This memoir is powerful, starting with the title. For a long time, the author’s identity was known to the public only as “Emily Doe”—the young woman who was sexually assaulted by Brock Turner, who at the time was a member of the Stanford University swim team.
Now Chanel Miller, a 27-year-old woman from California, identifies herself as Doe. In Know My Name, she introduces us to the person who got lost amid labels like “victim” and “survivor”—the person who’s also an artist, a writer, a sister, a daughter. She is more than this terrible thing that happened to her, yet it has shaped her life irrevocably.

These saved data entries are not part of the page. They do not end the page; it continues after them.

(** What a line [x_j += x_i * k] does to the intervals. *)
Definition check_mac (e : list itv) (i : nat) (t : nat * Z) : option (list itv) :=
  let prod := itv_scale t.2 (itv_at e i) in
  let sum := itv_add (itv_at e t.1) prod in
  if negb (t.1 =? i)%nat && (t.1 <? length e)%nat && fits prod && fits (itv_scale (- t.2) (itv_at e i)) && fits sum
  then Some (<[t.1 := sum]> e) else None.

Fixpoint check_macs (e : list itv) (i : nat) (ts : list (nat * Z)) : option (list itv) :=
  match ts with
  | [] => Some e
  | t :: ts' => e ← check_mac e i t; check_macs e i ts'
  end.

Definition check_step (e : list itv) (s : step) : option (list itv) :=
  match s with
  | Carry round w i j k =>
      let a := itv_at e i in
      let sum := itv_add a (round, round) in
      let c := (sum.1 / 2 ^ w, sum.2 / 2 ^ w) in
      let prod := itv_scale k c in
      let b := itv_add (itv_at e j) prod in
      let left := if c.1 =? c.2 then itv_add a (- c.1 * 2 ^ w, - c.1 * 2 ^ w) else (- round, 2 ^ w - 1 - round) in
      if negb (i =? j)%nat && (i <? length e)%nat && (j <? length e)%nat && (0 <=? w) &&
         fits sum && fits prod && fits b && fits (itv_scale (2 ^ w) c) && fits left
      then Some (<[i := left]> (<[j := b]> e)) else None
  | Fold i ts => if (i <? length e)%nat then e ← check_macs e i ts; Some (<[i := (0, 0)]> e) else None
  end.

Definition analyse (ss : list step) (e : list itv) : option (list itv) :=
  foldl (fun e s => e ← e; check_step e s) (Some e) ss.

(* ------------------------------------------------------------------ *)
(** ** The number the limbs stand for *)

Definition lin (ws x : list Z) : Z := foldr Z.add 0 (zip_with Z.mul ws x).

(** How much a step adds per unit it moves. *)
Definition gain (ws : list Z) (s : step) : Z :=
  match s with
  | Carry _ w i j k => at_ ws j * k - at_ ws i * 2 ^ w
  | Fold i ts => foldr (fun t z => at_ ws t.1 * t.2 + z) 0 ts - at_ ws i
  end.
Definition moved (x : list Z) (s : step) : Z :=
  match s with
  | Carry round w i _ _ => (at_ x i + round) / 2 ^ w
  | Fold i _ => at_ x i
  end.

(* ------------------------------------------------------------------ *)
(** ** Soundness *)

Definition holds (e : list itv) (x : list Z) : Prop :=
  length x = length e /\ forall i, inside (itv_at e i) (at_ x i).

Lemma i64_fits z : - 2 ^ 63 <= z < 2 ^ 63 -> i64 z = z.
Proof. intros H. unfold i64. rewrite Z.mod_small; lia. Qed.

Lemma fits_inside r z : fits r = true -> inside r z -> i64 z = z.
Proof. unfold fits, inside. intros [H1%Z.leb_le H2%Z.ltb_lt]%andb_true_iff H. apply i64_fits. lia. Qed.

Lemma inside_add r s a b : inside r a -> inside s b -> inside (itv_add r s) (a + b).
Proof. unfold inside, itv_add. simpl. lia. Qed.

Lemma inside_scale k r a : inside r a -> inside (itv_scale k r) (a * k).
Proof. unfold inside, itv_scale. intros H. destruct (Z.ltb_spec k 0); simpl; nia. Qed.

Lemma at_insert x i v j : at_ (<[i := v]> x) j = if decide (i = j /\ (i < length x)%nat) then v else at_ x j.
Proof.
  unfold at_. rewrite !nth_lookup. destruct (decide _) as [[<- Hi]|Hn].
  - by rewrite list_lookup_insert_eq.
  - destruct (decide (i = j)) as [<-|].
    + by rewrite list_insert_ge by lia.
    + by rewrite list_lookup_insert_ne.
Qed.

Lemma itv_at_insert e i v j : itv_at (<[i := v]> e) j = if decide (i = j /\ (i < length e)%nat) then v else itv_at e j.
Proof.
  unfold itv_at. rewrite !nth_lookup. destruct (decide _) as [[<- Hi]|Hn].
  - by rewrite list_lookup_insert_eq.
  - destruct (decide (i = j)) as [<-|].
    + by rewrite list_insert_ge by lia.
    + by rewrite list_lookup_insert_ne.
Qed.

Lemma holds_insert e x i r v : holds e x -> inside r v -> holds (<[i := r]> e) (<[i := v]> x).
Proof.
  intros [Hl Hx] Hv. split; [by rewrite !length_insert|]. intros j. rewrite at_insert, itv_at_insert, Hl.
  by destruct (decide _).
Qed.

Lemma lin_insert ws x i v : (i < length x <= length ws)%nat ->
  lin ws (<[i := v]> x) = lin ws x + at_ ws i * (v - at_ x i).
Proof.
  unfold lin. revert x i. induction ws as [|w ws IH]; intros [|a x] i Hi; simpl in Hi; try lia.
  destruct i as [|i]; cbn [insert list_insert zip_with foldr].
  - unfold at_. cbn [nth]. lia.
  - fold (<[i := v]> x). rewrite IH by lia. unfold at_. cbn [nth]. lia.
Qed.

Lemma mac_exact prod sum neg a b k : fits prod = true -> inside prod (b * k) -> fits neg = true -> inside neg (b * - k) ->
  fits sum = true -> inside sum (a + b * k) -> mac a b k = a + b * k.
Proof.
  intros Hp Ip Hn In Hs Is. unfold mac. destruct (k <? 0).
  - rewrite (fits_inside _ _ Hn In). rewrite (fits_inside _ (a - b * - k) Hs); [lia|].
    replace (a - b * - k) with (a + b * k) by lia. done.
  - by rewrite (fits_inside _ _ Hp Ip), (fits_inside _ _ Hs Is).
Qed.

Lemma check_mac_sound ws e i t e' x : check_mac e i t = Some e' -> holds e x -> (length e <= length ws)%nat ->
  let x' := <[t.1 := mac (at_ x t.1) (at_ x i) t.2]> x in
  holds e' x' /\ length e' = length e /\ at_ x' i = at_ x i /\ lin ws x' = lin ws x + at_ x i * (at_ ws t.1 * t.2).
Proof.
  destruct t as [j k]. unfold check_mac. cbn [fst snd]. cbv zeta. intros H Hx Hws.
  destruct (_ && _) eqn:E; [|done]. injection H as <-. rewrite !andb_true_iff, negb_true_iff, Nat.eqb_neq, Nat.ltb_lt in E.
  destruct E as ((((Hji & Hj) & Hp) & Hn) & Hs). pose proof Hx as [Hl Hin].
  pose proof (inside_scale k _ _ (Hin i)) as Ip. pose proof (inside_scale (- k) _ _ (Hin i)) as In.
  pose proof (inside_add _ _ _ _ (Hin j) Ip) as Is.
  rewrite (mac_exact _ _ _ _ _ _ Hp Ip Hn In Hs Is). split; [by apply holds_insert|].
  split; [by rewrite length_insert|]. split.
  - rewrite at_insert. destruct (decide _) as [[? _]|]; [done|done].
  - rewrite lin_insert by lia. lia.
Qed.

Lemma check_macs_sound ws e i ts e' x : check_macs e i ts = Some e' -> holds e x -> (length e <= length ws)%nat ->
  let x' := foldl (fun x t => <[t.1 := mac (at_ x t.1) (at_ x i) t.2]> x) x ts in
  holds e' x' /\ length e' = length e /\ at_ x' i = at_ x i /\
  lin ws x' = lin ws x + at_ x i * foldr (fun t z => at_ ws t.1 * t.2 + z) 0 ts.
Proof.
  revert e x. induction ts as [|t ts IH]; intros e x H Hx Hws; cbn [check_macs] in H.
  - injection H as <-. cbn [foldl foldr]. split; [done|]. split; [done|]. split; [done|]. lia.
  - destruct (check_mac e i t) as [e1|] eqn:E; [|done]. cbn [mbind option_bind] in H.
    destruct (check_mac_sound ws _ _ _ _ _ E Hx Hws) as (H1 & L1 & A1 & V1). cbn [foldl foldr].
    destruct (IH e1 _ H H1 ltac:(lia)) as (H2 & L2 & A2 & V2). rewrite A1 in A2, V2.
    split; [done|]. split; [lia|]. split; [done|]. rewrite V2, V1. lia.
Qed.

(** What a carry leaves in its limb. *)
Lemma carry_left r a w round : inside r a -> 0 <= w ->
  let c := ((itv_add r (round, round)).1 / 2 ^ w, (itv_add r (round, round)).2 / 2 ^ w) in
  inside (if c.1 =? c.2 then itv_add r (- c.1 * 2 ^ w, - c.1 * 2 ^ w) else (- round, 2 ^ w - 1 - round))
    (a - (a + round) / 2 ^ w * 2 ^ w).
Proof.
  intros Ha Hw. cbn [itv_add fst snd]. assert (0 < 2 ^ w) as Hp by (apply Z.pow_pos_nonneg; lia).
  pose proof (Z.div_mod (a + round) (2 ^ w) ltac:(lia)). pose proof (Z.mod_pos_bound (a + round) (2 ^ w) ltac:(lia)).
  destruct Ha as [H1 H2]. destruct (Z.eqb_spec ((r.1 + round) / 2 ^ w) ((r.2 + round) / 2 ^ w)) as [Ec|].
  - pose proof (Z.div_le_mono (r.1 + round) (a + round) (2 ^ w) Hp ltac:(lia)).
    pose proof (Z.div_le_mono (a + round) (r.2 + round) (2 ^ w) Hp ltac:(lia)).
    assert ((a + round) / 2 ^ w = (r.1 + round) / 2 ^ w) as -> by lia. unfold inside. cbn [itv_add fst snd]. lia.
  - unfold inside. cbn [fst snd]. lia.
Qed.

In January 2015, Miller and her younger sister attended a frat party on the Stanford campus. During the party, Miller drank and blacked out. Later, two men on bicycles witnessed Turner assaulting her behind a dumpster outside. He ran away; they chased him down and called police. Miller woke up in a hospital bed, covered in abrasions, with her underwear missing. She eventually learned the details of her own assault from reading about it online.
Miller drags the reader through her hell as she lived it, from nurses inserting a camera inside her vagina to take photographs, to facing Turner’s lawyers in the courtroom as they tried to convince the jury that she’s an untrustworthy drunk. The time-consuming legal process is emotionally battering, and Miller’s pain emanates off the page. Turner served only 90 days in jail; most survivors of sexual assault never see their pepretators brought to any justice. “The real question we need to be asking is not, Why didn’t she report, the question is, Why would you?” she writes.
This memoir is a heavy one—but one hopes it will educate people about the terrorism of sexual violence and bring comfort to those still suffering in silence. Additionally, some memoirs based on real-life events are churned out quickly while the headlines are still hot—but this isn’t one of those books. Miller is a gifted writer and took her time sharing this story in her own voice.
In her victim impact statement, which went viral when published by BuzzFeed in June 2016, Miller wrote, “To girls everywhere, I am with you. On nights when you feel alone, I am with you.” And with Know My Name, she has proven exactly that.